(Stored data entries)
- - - - -

(** *** The two streams *)

Lemma Send_bytes o data b : Send o data = Some (Bytes b) -> data = b ++ drop (length b) data /\ b <> [].
Proof.
  unfold Send. destruct o as [[|n]| |]; try done. destruct (Nat.leb_spec (S n) (length data)); [|done]. injection 1 as <-.
  rewrite length_take, Nat.min_l, take_drop by done. split; [done|]. intros E. apply (f_equal length) in E. by rewrite length_take, Nat.min_l in E by done.
Qed.
Lemma Recv_bytes o room pipe b p : Recv o room pipe p = Some (Bytes b) -> pipe = b ++ drop (length b) pipe /\ b <> [] /\ (length b <= room)%nat.
Proof.
  unfold Recv. destruct o as [[|n]| |]; try done; [by destruct (_ && _)|]. destruct (Nat.leb_spec (S n) room); [|done]. destruct (Nat.leb_spec (S n) (length pipe)); [|done].
  injection 1 as <-. rewrite length_take, Nat.min_l, take_drop by done. split; [done|]. split; [|done]. intros E. apply (f_equal length) in E. by rewrite length_take, Nat.min_l in E by done.
Qed.

Definition request_frame (q : list Z) : list Z := frame_header kServiceRequestMagic req_size ++ q.
Definition response_frame (r : list Z) : list Z := frame_header kServiceResponseMagic resp_size ++ r.
Definition client_got (w : Rpc) : list Z := match cpc w with cRecvHeader got _ => got | cRecvData got _ => frame_header kServiceResponseMagic resp_size ++ got | _ => [] end.
Definition server_got (w : Rpc) : list Z := match spc w with sRecvHeader got => got | sRecvData got => frame_header kServiceRequestMagic req_size ++ got | _ => [] end.
Definition current (w : Rpc) : list (list Z) := match cpc w with cIdle => [] | cSendHeader _ q | cSendData _ q | cRecvHeader _ q | cRecvData _ q => [q] end.
Definition ok_calls (oks : list (list Z * list Z)) : list (list Z * (list Z + ServiceError)) := (fun qr => (qr.1, inl qr.2)) <$> oks.
Definition failed (c : list Z * (list Z + ServiceError)) : Prop := c.2 = inr kSendFailed \/ c.2 = inr kRecvFailed \/ c.2 = inr kNotRunning.
Definition flat (frame : list Z -> list Z) (l : list (list Z)) : list Z := concat (frame <$> l).

Lemma length_header m n : length (frame_header m n) = kServiceFrameHeaderSize.
Proof. unfold frame_header. by rewrite length_app, !length_to_le. Qed.
Lemma frame_header_ne m n : frame_header m n <> [].
Proof. intros E. apply (f_equal length) in E. by rewrite length_header in E. Qed.
Lemma header_fields m n : in_range 32 m -> Z.of_nat n < 2 ^ 32 -> header_magic (frame_header m n) = m /\ header_size (frame_header m n) = Z.of_nat n.
Proof.
  intros Hm Hn. unfold header_magic, header_size, frame_header. rewrite take_app_length', drop_app_length' by (by rewrite length_to_le).
  rewrite take_ge by (by rewrite length_to_le). rewrite !from_to_le; [done|change (256 ^ Z.of_nat 4) with (2 ^ 32)..]; [lia|exact Hm].
Qed.
Lemma flat_app f a b : flat f (a ++ b) = flat f a ++ flat f b.
Proof. unfold flat. by rewrite fmap_app, concat_app. Qed.
Lemma flat_one f x : flat f [x] = f x.
Proof. unfold flat. cbn. apply app_nil_r. Qed.
(** Bytes at the start of a stream of frames belong to its first frame. *)
Lemma first_frame f l g k n : Forall (fun x => length (f x) = n) l -> g ++ k `prefix_of` flat f l -> g <> [] -> (length g <= n)%nat ->
  exists x l', l = x :: l' /\ g = take (length g) (f x) /\ k `prefix_of` drop (length g) (f x) ++ flat f l'.
Proof.
  intros Hl Hp Hg Hn. destruct Hl as [|x l Hx Hl]; [by apply prefix_nil_inv in Hp; destruct g|]. exists x, l. split; [done|].
  unfold flat in *. cbn in Hp. rewrite <- (take_drop (length g) (f x)), <- app_assoc in Hp. destruct Hp as [z Hz]. rewrite <- app_assoc in Hz.
  apply app_inj_1 in Hz as [E1 E2]; [|rewrite length_take; lia]. split; [done|]. by exists z.
Qed.

(** *** The invariant *)

Context (Hreq : (0 < req_size)%nat /\ Z.of_nat req_size < 2 ^ 32) (Hresp : (0 < resp_size)%nat /\ Z.of_nat resp_size < 2 ^ 32).
Context (Hhandler : forall f q h, handler_ = Some f -> length (f q h).1 = resp_size).

Lemma respond_length q h : length (respond q h).1 = resp_size.
Proof. unfold respond. destruct handler_ as [f|] eqn:E; [by apply Hhandler|]. apply length_replicate. Qed.
Fixpoint after (qs : list (list Z)) (h : W) : W := match qs with [] => h | q :: qs => after qs (respond q h).2 end.
Lemma replies_snoc qs q h : replies (qs ++ [q]) h = replies qs h ++ [(respond q (after qs h)).1].
Proof. revert h. induction qs as [|p qs IH]; intros h; [done|]. cbn. by rewrite IH. Qed.
Lemma after_snoc qs q h : after (qs ++ [q]) h = (respond q (after qs h)).2.
Proof. revert h. induction qs as [|p qs IH]; intros h; [done|]. cbn. by rewrite IH. Qed.
Lemma replies_app a b h : replies (a ++ b) h = replies a h ++ replies b (after a h).
Proof. revert h. induction a as [|p a IH]; intros h; [done|]. cbn. by rewrite IH. Qed.
Lemma replies_length qs h : length (replies qs h) = length qs.
Proof. revert h. induction qs as [|q qs IH]; intros h; [done|]. cbn. by rewrite IH. Qed.
Lemma replies_typed qs h : Forall (fun r => length r = resp_size) (replies qs h).
Proof. revert h. induction qs as [|q qs IH]; intros h; constructor; [apply respond_length|apply IH]. Qed.

(** Sends have something left, receives have room. *)
Definition client_ok (pc : ClientPc) : Prop :=
  match pc with
  | cIdle => True
  | cSendHeader rest q => rest <> [] | cSendData rest q => rest <> []
  | cRecvHeader got _ => (length got < kServiceFrameHeaderSize)%nat | cRecvData got _ => (length got < resp_size)%nat
  end.
Definition server_ok (pc : ServerPc) : Prop :=
  match pc with
  | sTop | sClosed => True
  | sRecvHeader got => (length got < kServiceFrameHeaderSize)%nat | sRecvData got => (length got < req_size)%nat
  | sSendHeader rest resp => rest <> [] /\ resp <> [] | sSendData rest => rest <> []
  end.
Definition request_bytes (w : Rpc) : list Z := server_got w ++ c2s w ++ client_rest w.
Definition response_bytes (w : Rpc) : list Z := client_got w ++ s2c w ++ server_rest w.
Record inv (h0 : W) (oks : list (list Z * list Z)) (errs : list (list Z * (list Z + ServiceError))) (cur : list (list Z)) (w : Rpc) : Prop := {
  v_calls : calls_ w = ok_calls oks ++ errs;
  v_errs : Forall failed errs;
  v_conn : connected_ w = true -> errs = [] /\ cur = current w /\ c_fd w = true;
  v_busy : cpc w <> cIdle -> connected_ w = true;
  v_cur : (length cur <= 1)%nat;
  v_typed : Forall (fun q => length q = req_size) (oks.*1 ++ cur);
  v_handled : handled_ w `prefix_of` oks.*1 ++ cur;
  v_replies : oks.*2 `prefix_of` replies (handled_ w) h0;
  v_state : h_state w = after (handled_ w) h0;
  v_client : client_ok (cpc w);
  v_server : server_ok (spc w);
  v_in : open_pc (spc w) = true -> flat request_frame (handled_ w) ++ request_bytes w `prefix_of` flat request_frame (oks.*1 ++ cur) /\
    (connected_ w = true -> flat request_frame (handled_ w) ++ request_bytes w = flat request_frame (oks.*1 ++ cur));
  v_out : connected_ w = true -> flat response_frame oks.*2 ++ response_bytes w `prefix_of` flat response_frame (replies (handled_ w) h0) /\
    (open_pc (spc w) = true -> flat response_frame oks.*2 ++ response_bytes w = flat response_frame (replies (handled_ w) h0)) }.

(** Moving bytes along the streams. *)
Lemma inv_move h0 oks errs cur w w' : inv h0 oks errs cur w ->
  connected_ w' = connected_ w -> c_fd w' = c_fd w -> calls_ w' = calls_ w -> handled_ w' = handled_ w -> h_state w' = h_state w -> current w' = current w ->
  (cpc w' <> cIdle -> cpc w <> cIdle) -> (open_pc (spc w') = true -> open_pc (spc w) = true) -> client_ok (cpc w') -> server_ok (spc w') ->
  (open_pc (spc w') = true -> request_bytes w' = request_bytes w) ->
  (response_bytes w' = response_bytes w \/ open_pc (spc w') = false /\ response_bytes w' `prefix_of` response_bytes w) -> inv h0 oks errs cur w'.
Proof.
  intros [] E1 E2 E3 E4 E5 E6 E7 E8 E9 E10 E11 E12. split; rewrite ?E1, ?E2, ?E3, ?E4, ?E5, ?E6; try done; [tauto|..].
  - intros Ho. rewrite (E11 Ho). tauto.
  - intros Hc. specialize (v_out0 Hc) as [P Q]. destruct E12 as [->|[E12 E13]]; [tauto|]. rewrite E12. split; [|done]. etrans; [|exact P]. by apply prefix_app.
Qed.
(** A call that fails: the rest of the request is not sent. *)
Lemma inv_fail h0 oks errs cur w q e : inv h0 oks errs cur w -> cpc w <> cIdle -> current w = [q] -> failed (q, inr e) ->
  inv h0 oks (errs ++ [(q, inr e)]) cur (return_call q (inr e) false (s2c w) w).
Proof.
  intros [] Hc Hq He. split; cbn -[flat frame_header]; try done.
  - rewrite v_calls0. by rewrite app_assoc.
  - apply Forall_app. split; [done|by constructor].
  - intros Ho. split; [|done]. destruct (v_in0 Ho) as [P _]. etrans; [|exact P]. apply prefix_app. unfold request_bytes. apply prefix_app. cbn. apply prefix_app, prefix_nil.
Qed.

(** The first bytes of a message are its header; the whole of it is the message. *)
Lemma header_of_frame m s q g : g = take (length g) (frame_header m s ++ q) -> length g = kServiceFrameHeaderSize -> g = frame_header m s.
Proof. intros E L. rewrite E, L. apply take_app_length'. by rewrite length_header. Qed.
Lemma data_of_frame m s q g : length (frame_header m s ++ g) = length (frame_header m s ++ q) -> frame_header m s ++ g = take (length (frame_header m s ++ g)) (frame_header m s ++ q) -> g = q.
Proof. intros L E. rewrite L, take_ge in E by done. by apply app_inv_head in E. Qed.
Lemma request_typed l : Forall (fun q => length q = req_size) l -> Forall (fun q => length (request_frame q) = (kServiceFrameHeaderSize + req_size)%nat) l.
Proof. intros Hl. eapply Forall_impl; [exact Hl|]. intros q <-. unfold request_frame. by rewrite length_app, length_header. Qed.
Lemma response_typed l : Forall (fun q => length q = resp_size) l -> Forall (fun q => length (response_frame q) = (kServiceFrameHeaderSize + resp_size)%nat) l.
Proof. intros Hl. eapply Forall_impl; [exact Hl|]. intros q <-. unfold response_frame. by rewrite length_app, length_header. Qed.

(** What the worker has of a request is the beginning of one that was asked and not
    yet handled. *)
Lemma next_request h0 oks errs cur w g k : inv h0 oks errs cur w -> open_pc (spc w) = true -> request_bytes w = g ++ k -> g <> [] -> (length g <= kServiceFrameHeaderSize + req_size)%nat ->
  exists q more, oks.*1 ++ cur = handled_ w ++ q :: more /\ length q = req_size /\ g = take (length g) (request_frame q).
Proof.
  intros H Ho E Hg Hl. destruct (v_handled _ _ _ _ _ H) as [l Hl2]. pose proof (proj1 (v_in _ _ _ _ _ H Ho)) as P.
  pose proof (v_typed _ _ _ _ _ H) as T. rewrite Hl2 in P, T. rewrite flat_app, E in P. apply prefix_app_inv in P. apply Forall_app in T as [_ T].
  destruct (first_frame _ _ _ _ _ (request_typed _ T) P Hg Hl) as (q & more & -> & Eq & _). exists q, more. split; [done|]. split; [|done]. by inversion T.
Qed.
Lemma next_response h0 oks errs cur w g k : inv h0 oks errs cur w -> connected_ w = true -> response_bytes w = g ++ k -> g <> [] -> (length g <= kServiceFrameHeaderSize + resp_size)%nat ->
  exists r more, replies (handled_ w) h0 = oks.*2 ++ r :: more /\ length r = resp_size /\ g = take (length g) (response_frame r).
Proof.
  intros H Hc E Hg Hl. destruct (v_replies _ _ _ _ _ H) as [l Hl2]. pose proof (proj1 (v_out _ _ _ _ _ H Hc)) as P.
  pose proof (replies_typed (handled_ w) h0) as T. rewrite Hl2 in P, T. rewrite flat_app, E in P. apply prefix_app_inv in P. apply Forall_app in T as [_ T].
  destruct (first_frame _ _ _ _ _ (response_typed _ T) P Hg Hl) as (q & more & -> & Eq & _). exists q, more. split; [done|]. split; [|done]. by inversion T.
Qed.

- - - - -

*THE PROBLEM*. Write out again only the lines from the one with "intros H Hc" through the last line of the records above. Keep every word as it stands.

*COMPLETED EXERCISE*.
  intros H Hc E Hg Hl. destruct (v_replies _ _ _ _ _ H) as [l Hl2]. pose proof (proj1 (v_out _ _ _ _ _ H Hc)) as P.
  pose proof (replies_typed (handled_ w) h0) as T. rewrite Hl2 in P, T. rewrite flat_app, E in P. apply prefix_app_inv in P. apply Forall_app in T as [_ T].
  destruct (first_frame _ _ _ _ _ (response_typed _ T) P Hg Hl) as (q & more & -> & Eq & _). exists q, more. split; [done|]. split; [|done]. by inversion T.
Qed.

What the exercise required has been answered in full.